• [Task requirements] Only one stretch of the records below should be repeated. It starts with the line containing "(shawncore_crypto_session_manager_zeroize p) w = Done tt w' /\" and goes on through the line containing "by exact (destroy_call", exactly as written.

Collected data
(** ** The pair of sessions *)

Lemma one_handle (st : list (Z * Z)) (f : list (Z * cell)) (i : nat) (p : Z) (c : cell) (x : call) (w : machine) :
  inside st f w -> f !! i = Some (p, c) -> shape_of c = SHandle KSession ->
  operands x = [OHandle KSession p Writes] \/ operands x = [OHandle KSession p Updates] -> admissible_b x = true.
Proof.
  intros [Hf _] Hi Hs Hx. apply (frame_admissible _ _ _ [i] Hf); [|repeat constructor; apply not_elem_of_nil].
  destruct Hx as [-> | ->]; (apply Forall2_cons_2; [|apply Forall2_nil_2]); by exists (p, c).
Qed.

Lemma init_step (st : list (Z * Z)) (f : list (Z * cell)) (i : nat) (p : Z) (c : cell) (w : machine) :
  inside st f w -> f !! i = Some (p, c) -> shape_of c = SHandle KSession ->
  exists w', assert_success (shawncore_crypto_session_manager_init p) w = Done tt w' /\ platform w' = platform w /\
    inside st (<[i := (p, session Sess.new)]> f) w'.
Proof.
  intros Hw Hi Hs. pose proof (one_handle st f i p c (SessionInit p) w Hw Hi Hs (or_introl eq_refl)) as Hadm.
  destruct Hw as [Hf Hst]. pose proof (frame_mapped _ _ _ _ _ Hf Hi) as Hm. unfold span in Hm. rewrite Hs in Hm.
  eexists. split; [unfold assert_success; erewrite mbind_done by exact (init_call p w Hadm Hm); reflexivity|].
  split; [done|]. split; [|done]. by apply (frame_place _ _ _ _ (MkValue KSession Sess.new) _ Hf Hi).
Qed.

(** A method of a session in a frame. *)
Lemma session_frame (st : list (Z * Z)) (f : list (Z * cell)) (i : nat) (p : Z) (s : Sess.SessionManager)
    (v : Sess.world) (w : machine) :
  inside st f w -> f !! i = Some (p, session s) ->
  inside st (<[i := (p, session (Sess.sm v))]> f) (session_back p v w).
Proof. intros [Hf Hst] Hi. split; [|done]. exact (frame_put_object _ _ _ KSession _ _ _ Hf Hi). Qed.

Lemma zeroize_step (st : list (Z * Z)) (f : list (Z * cell)) (i : nat) (p : Z) (s : Sess.SessionManager)
    (cb : CFnPtr) (w : machine) :
  inside st f w -> f !! i = Some (p, session s) -> c_cache_flush (platform w) = Some cb ->
  exists w', assert_success (shawncore_crypto_session_manager_zeroize p) w = Done tt w' /\
    c_cache_flush (platform w') = Some cb /\ inside st (<[i := (p, session Sess.new)]> f) w'.
Proof.
  intros Hw Hi Hcb. pose proof (one_handle st f i p _ (SessionZeroize p) w Hw Hi eq_refl (or_intror eq_refl)) as Hadm.
  pose proof (frame_object _ _ _ KSession _ _ (proj1 Hw) Hi) as Ho.
  pose proof (Sess.zeroize_run cb (Sess.MkWorld s (platform w)) Hcb) as Ez.
  eexists. split; [unfold assert_success; erewrite mbind_done by exact (zeroize_call p s _ w Hadm Ho Ez); reflexivity|].
  split; [done|].
  exact (session_frame st f i p s (Sess.MkWorld Sess.new (add_events (Sess.wipe_events cb s) (platform w))) w Hw Hi).
Qed.

Lemma destroy_step (st : list (Z * Z)) (f : list (Z * cell)) (i : nat) (p : Z) (s : Sess.SessionManager)
    (cb : CFnPtr) (w : machine) :
  inside st f w -> f !! i = Some (p, session s) -> c_cache_flush (platform w) = Some cb ->
  exists w', assert_success (shawncore_crypto_session_manager_destroy p) w = Done tt w' /\
    c_cache_flush (platform w') = Some cb /\ inside st (<[i := (p, Unset (SHandle KSession))]> f) w'.
Proof.
  intros Hw Hi Hcb. pose proof (one_handle st f i p _ (SessionDestroy p) w Hw Hi eq_refl (or_intror eq_refl)) as Hadm.
  pose proof (frame_object _ _ _ KSession _ _ (proj1 Hw) Hi) as Ho.
  pose proof (Sess.zeroize_run cb (Sess.MkWorld s (platform w)) Hcb) as Ez.
  eexists. split; [unfold assert_success; erewrite mbind_done by exact (destroy_call p s _ w Hadm Ho Ez); reflexivity|].
  split; [done|]. destruct (session_frame st f i p s (Sess.MkWorld Sess.new (add_events (Sess.wipe_events cb s) (platform w)))
    w Hw Hi) as [F1 S1]. split; [|exact S1].
  rewrite <- (list_insert_insert_eq f i (p, Unset (SHandle KSession)) (p, session Sess.new)).
  apply (frame_set _ i p (session Sess.new) _ _ _ F1); [|done| |done].
  - by apply list_lookup_insert_eq, (lookup_lt_Some _ _ _ Hi).
  - apply untouched_remove; [apply size_of_pos|apply extent_pos].
Qed.

Variables cache_callback_a cache_callback_b : CFnPtr.

Definition quiet (w : machine) : Prop := c_cache_flush (platform w) = Some cache_callback_a.

Lemma new_pair_run (ci cr : cell) (w : machine) :
  at_rest ci cr w -> quiet w ->
  exists w', new_pair a w = Done tt w' /\ quiet w' /\ at_rest (session Sess.new) (session Sess.new) w'.
Proof.
  intros [Hf [Hi Hr] Hl] Hq.
  destruct (init_step _ _ 0 _ _ w (conj Hf eq_refl) eq_refl Hi) as (w1 & E1 & P1 & I1).
  destruct (init_step _ _ 1 _ _ w1 I1 eq_refl Hr) as (w2 & E2 & P2 & I2).
  exists w2. unfold new_pair. rewrite (mbind_done _ _ _ _ _ E1). split; [exact E2|].
  split; [unfold quiet; by rewrite P2, P1|]. destruct I2 as [F2 S2]. by split; [|split|rewrite S2].
Qed.

Lemma zeroize_pair_run (si sr : Sess.SessionManager) (w : machine) :
  at_rest (session si) (session sr) w -> quiet w ->
  exists w', zeroize_pair a w = Done tt w' /\ quiet w' /\ at_rest (session Sess.new) (session Sess.new) w'.
Proof.
  intros [Hf _ Hl] Hq.
  destruct (zeroize_step _ _ 0 _ _ _ w (conj Hf eq_refl) eq_refl Hq) as (w1 & E1 & P1 & I1).
  destruct (zeroize_step _ _ 1 _ _ _ w1 I1 eq_refl P1) as (w2 & E2 & P2 & I2).
  exists w2. unfold zeroize_pair. rewrite (mbind_done _ _ _ _ _ E1). split; [exact E2|]. split; [done|].
  destruct I2 as [F2 S2]. by split; [|split|rewrite S2].
Qed.

Lemma drop_pair_run (si sr : Sess.SessionManager) (w : machine) :
  at_rest (session si) (session sr) w -> quiet w ->
  exists w', drop_pair a w = Done tt w' /\ quiet w' /\
    at_rest (Unset (SHandle KSession)) (Unset (SHandle KSession)) w'.
Proof.
  intros [Hf _ Hl] Hq.
  destruct (destroy_step _ _ 0 _ _ _ w (conj Hf eq_refl) eq_refl Hq) as (w1 & E1 & P1 & I1).
  destruct (destroy_step _ _ 1 _ _ _ w1 I1 eq_refl P1) as (w2 & E2 & P2 & I2).
  exists w2. unfold drop_pair. rewrite (mbind_done _ _ _ _ _ E1). split; [exact E2|]. split; [done|].
  destruct I2 as [F2 S2]. by split; [|split|rewrite S2].
Qed.

Lemma exercise_run (cleared_a cleared_b : Z) (ci cr : cell) (w : machine) :
  cache_callback_a <> cache_callback_b -> at_rest ci cr w ->
  exists w', exercise_callback_replacement cache_callback_a cache_callback_b a cleared_a cleared_b w = Done tt w' /\
    c_cache_flush (platform w') = Some cache_callback_a /\ at_rest ci cr w'.
Proof.
  intros Hab Hw. pose proof (enter ci cr cb_locals w Hw ltac:(left)) as I0.
  destruct (copy_step _ _ 2 _ _ (replicate 32 xa5) w I0 eq_refl eq_refl) as (w1 & E1 & P1 & I1).
  destruct (copy_step _ _ 3 _ _ (replicate 7 x5a) w1 I1 eq_refl eq_refl) as (w2 & E2 & P2 & I2).
  destruct (copy_step _ _ 4 _ _ (zeros 48) w2 I2 eq_refl eq_refl) as (w3 & E3 & P3 & I3).
  unfold exercise_callback_replacement.
  rewrite (mbind_done _ _ _ _ _ E1), (mbind_done _ _ _ _ _ E2), (mbind_done _ _ _ _ _ E3).
  erewrite (mbind_done (register _)) by reflexivity. set (w4 := set_platform _ w3).
  erewrite (mbind_done (count _ _)) by reflexivity.
  destruct (call_hmac_run _ cache_callback_a ci cr (zeros 48) w4 I3 eq_refl eq_refl) as (m5 & w5 & E5 & L5 & P5 & I5).
  rewrite (mbind_done _ _ _ _ _ E5). erewrite (mbind_done (count _ _)) by reflexivity.
  pose proof (flushes_add _ cache_callback_a _ _ _ P5) as N5. rewrite Z.eqb_refl in N5.
  rewrite (proj2 (Z.ltb_lt _ _)) by lia. erewrite (mbind_done (assert _)) by reflexivity.
  erewrite (mbind_done (register _)) by reflexivity. set (w6 := set_platform _ w5).
  erewrite (mbind_done (count _ _)) by reflexivity. erewrite (mbind_done (count _ _)) by reflexivity.
  destruct (call_hmac_run _ cache_callback_b ci cr m5 w6 I5 L5 eq_refl) as (m7 & w7 & E7 & L7 & P7 & I7).
  rewrite (mbind_done _ _ _ _ _ E7). erewrite (mbind_done (count _ _)) by reflexivity.
  pose proof (flushes_add _ cache_callback_a _ _ _ P7) as N7. rewrite (proj2 (Z.eqb_neq _ _)) in N7 by done.
  pose proof (flushes_add _ cache_callback_b _ _ _ P7) as N8. rewrite Z.eqb_refl in N8.
  rewrite (proj2 (Z.eqb_eq _ _)) by lia. erewrite (mbind_done (assert _)) by reflexivity.
  erewrite (mbind_done (count _ _)) by reflexivity. rewrite (proj2 (Z.ltb_lt _ _)) by lia.
  erewrite (mbind_done (assert _)) by reflexivity. erewrite (mbind_done (register _)) by reflexivity.
  eexists. split; [reflexivity|]. split; [done|].
  destruct Hw as [_ [Hi Hr] Hl]. eapply (leave _ ci cr); [done|done|exact Hl|exact I7].
Qed.

(** ** establish *)

Section handshake.
Variables (input : list byte) (offset : Z).

Abbreviation ea := (responder_entropy input offset).
Abbreviation eb := (initiator_entropy input offset).

Definition kem_secret : DecapsKey1024 := kem_from_seed (slice 0 64 ea).
Definition responder_public : X25519Public := public_from (secret_from (slice 64 96 ea)).
Definition initiator_secret : StaticSecret := secret_from (slice 32 64 eb).
Definition encapsulated : list byte * list byte :=
  encapsulate_deterministic (encapsulation_key kem_secret) (slice 0 32 eb).

(** The 128 bytes both sides derive. *)
Definition shared_key : list byte :=
  Hs.hybrid_key encapsulated.2 (Hs.dh_bytes (secret_to_bytes initiator_secret) responder_public) (salt input offset)
    (info input offset) encapsulated.1 (public_from initiator_secret).

Definition es_frame (si sr : Sess.SessionManager) (kem xr ct xi inv : cell) : list (Z * cell) :=
  pair (session si) (session sr) ++
  [(es_responder_entropy a, Bytes ea); (es_initiator_entropy a, Bytes eb); (es_salt a, Bytes (salt input offset));
   (es_info a, Bytes (info input offset)); (es_responder_kem a, kem); (es_responder_x25519 a, xr);
   (es_ciphertext a, ct); (es_initiator_x25519 a, xi); (es_invalid_peer a, inv)].

Definition kem_cell : cell := Object (MkValue KPublicKey1024 (encapsulation_key kem_secret)).
Definition xr_cell : cell := Object (MkValue KX25519Public responder_public).
Definition ct_cell : cell := Object (MkValue KCiphertext1024 encapsulated.1).
Definition xi_cell : cell := Object (MkValue KX25519Public (public_from initiator_secret)).

Lemma length_material (n : nat) (i : list byte) (o d : Z) : length (material n i o d) = n.
Proof. unfold material. by rewrite !length_insert, length_fmap, length_seq. Qed.

Lemma sixteen : 0 <= 16 <= zlen (salt input offset) /\ 0 <= 16 <= zlen (info input offset).
Proof. unfold zlen, salt, info. rewrite !length_material. lia. Qed.

Lemma material_sound (n : nat) (i : list byte) (o d : Z) :
  (1 < n)%nat -> byte_of_Z d <> x00 -> byte_of_Z d <> xff -> Hs.degenerate (material n i o d) = false.
Proof.
  intros Hn H0' Hf. assert (Hh : material n i o d !! 0%nat = Some (byte_of_Z d)).
  { unfold material. rewrite list_lookup_insert_ne by lia. apply list_lookup_insert_eq.
    rewrite length_fmap, length_seq. lia. }
  unfold Hs.degenerate, all_eq. destruct (material n i o d) as [|b l]; [done|]. injection Hh as ->. cbn [forallb].
  assert (Hne : forall x, byte_of_Z d <> x -> Byte.eqb x (byte_of_Z d) = false).
  { intros x Hx. destruct (Byte.eqb x (byte_of_Z d)) eqn:E; [|done]. by apply Byte.byte_dec_bl in E as ->. }
  by rewrite !Hne.
Qed.

Lemma entropies_sound : Hs.degenerate ea = false /\ Hs.degenerate eb = false.
Proof. split; apply material_sound; (lia || by vm_compute). Qed.

(** Operands that are cells of this frame. *)
Ltac in_es_frame :=
  cbn [operands]; repeat (apply Forall2_cons_2; [eexists; split; [reflexivity|]|]); [..|apply Forall2_nil_2];
  cbn [fits fst snd shape_of]; (split; [reflexivity|]);
  try (eexists; split; [reflexivity|]);
  unfold zlen, responder_entropy, initiator_entropy, salt, info; rewrite ?length_material; unfold MAX_SLICE_LEN;
  try assumption; try reflexivity; try (split; [reflexivity|lia]); lia.

Lemma initiate_step (st : list (Z * Z)) (si sr : Sess.SessionManager) (kem xr ct xi inv : cell) (w : machine) :
  inside st (es_frame si sr kem xr ct xi inv) w -> quiet w ->
  shape_of kem = SHandle KPublicKey1024 -> shape_of xr = SHandle KX25519Public ->
  exists w', assert_success (initiate a) w = Done tt w' /\ quiet w' /\
    inside st (es_frame si (Hs.pending_session ea) kem_cell xr_cell ct xi inv) w'.
Proof.
  intros [Hf Hst] Hq Hk Hx.
  assert (Hadm : admissible_b (SessionInitiate (at_responder a) (es_responder_entropy a) (es_responder_kem a)
    (es_responder_x25519 a)) = true).
  { apply (frame_admissible _ _ _ [1; 2; 6; 7]%nat Hf); [in_es_frame|by apply (bool_decide_unpack _)]. }
  destruct (Hs.initiate_run cache_callback_a ea (Sess.MkWorld sr (platform w)) Hq (proj1 entropies_sound))
    as (h & E & Fl).
  pose proof (frame_object _ _ 1 KSession _ _ Hf eq_refl) as Ho.
  pose proof (frame_bytes _ _ 2 _ _ Hf eq_refl) as B. unfold responder_entropy in B. rewrite length_material in B.
  pose proof (frame_mapped _ _ 6 _ _ Hf eq_refl) as M6. unfold span in M6. rewrite Hk in M6.
  pose proof (frame_mapped _ _ 7 _ _ Hf eq_refl) as M7. unfold span in M7. rewrite Hx in M7.
  pose proof (initiate_call _ _ _ _ _ _ _ _ _ w Hadm Ho B M6 M7 E) as R.
  eexists. split; [unfold assert_success; erewrite mbind_done by exact R; reflexivity|].
  split; [exact (Hs.flushed_cb _ _ _ Fl Hq)|]. split; [|done]. cbn [mem set_mem].
  destruct (session_frame st _ 1 _ _ (Sess.MkWorld (Hs.pending_session ea) h) w (conj Hf Hst) eq_refl) as [F1 _].
  pose proof (frame_place _ 6 _ kem (MkValue KPublicKey1024 (encapsulation_key kem_secret)) _ F1 eq_refl Hk) as F2.
  exact (frame_place _ 7 _ xr (MkValue KX25519Public responder_public) _ F2 eq_refl Hx).
Qed.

• [Written response]
  exists w', assert_success (shawncore_crypto_session_manager_zeroize p) w = Done tt w' /\
    c_cache_flush (platform w') = Some cb /\ inside st (<[i := (p, session Sess.new)]> f) w'.
Proof.
  intros Hw Hi Hcb. pose proof (one_handle st f i p _ (SessionZeroize p) w Hw Hi eq_refl (or_intror eq_refl)) as Hadm.
  pose proof (frame_object _ _ _ KSession _ _ (proj1 Hw) Hi) as Ho.
  pose proof (Sess.zeroize_run cb (Sess.MkWorld s (platform w)) Hcb) as Ez.
  eexists. split; [unfold assert_success; erewrite mbind_done by exact (zeroize_call p s _ w Hadm Ho Ez); reflexivity|].
  split; [done|].
  exact (session_frame st f i p s (Sess.MkWorld Sess.new (add_events (Sess.wipe_events cb s) (platform w))) w Hw Hi).
Qed.

Lemma destroy_step (st : list (Z * Z)) (f : list (Z * cell)) (i : nat) (p : Z) (s : Sess.SessionManager)
    (cb : CFnPtr) (w : machine) :
  inside st f w -> f !! i = Some (p, session s) -> c_cache_flush (platform w) = Some cb ->
  exists w', assert_success (shawncore_crypto_session_manager_destroy p) w = Done tt w' /\
    c_cache_flush (platform w') = Some cb /\ inside st (<[i := (p, Unset (SHandle KSession))]> f) w'.
Proof.
  intros Hw Hi Hcb. pose proof (one_handle st f i p _ (SessionDestroy p) w Hw Hi eq_refl (or_intror eq_refl)) as Hadm.
  pose proof (frame_object _ _ _ KSession _ _ (proj1 Hw) Hi) as Ho.
  pose proof (Sess.zeroize_run cb (Sess.MkWorld s (platform w)) Hcb) as Ez.
  eexists. split; [unfold assert_success; erewrite mbind_done by exact (destroy_call p s _ w Hadm Ho Ez); reflexivity|].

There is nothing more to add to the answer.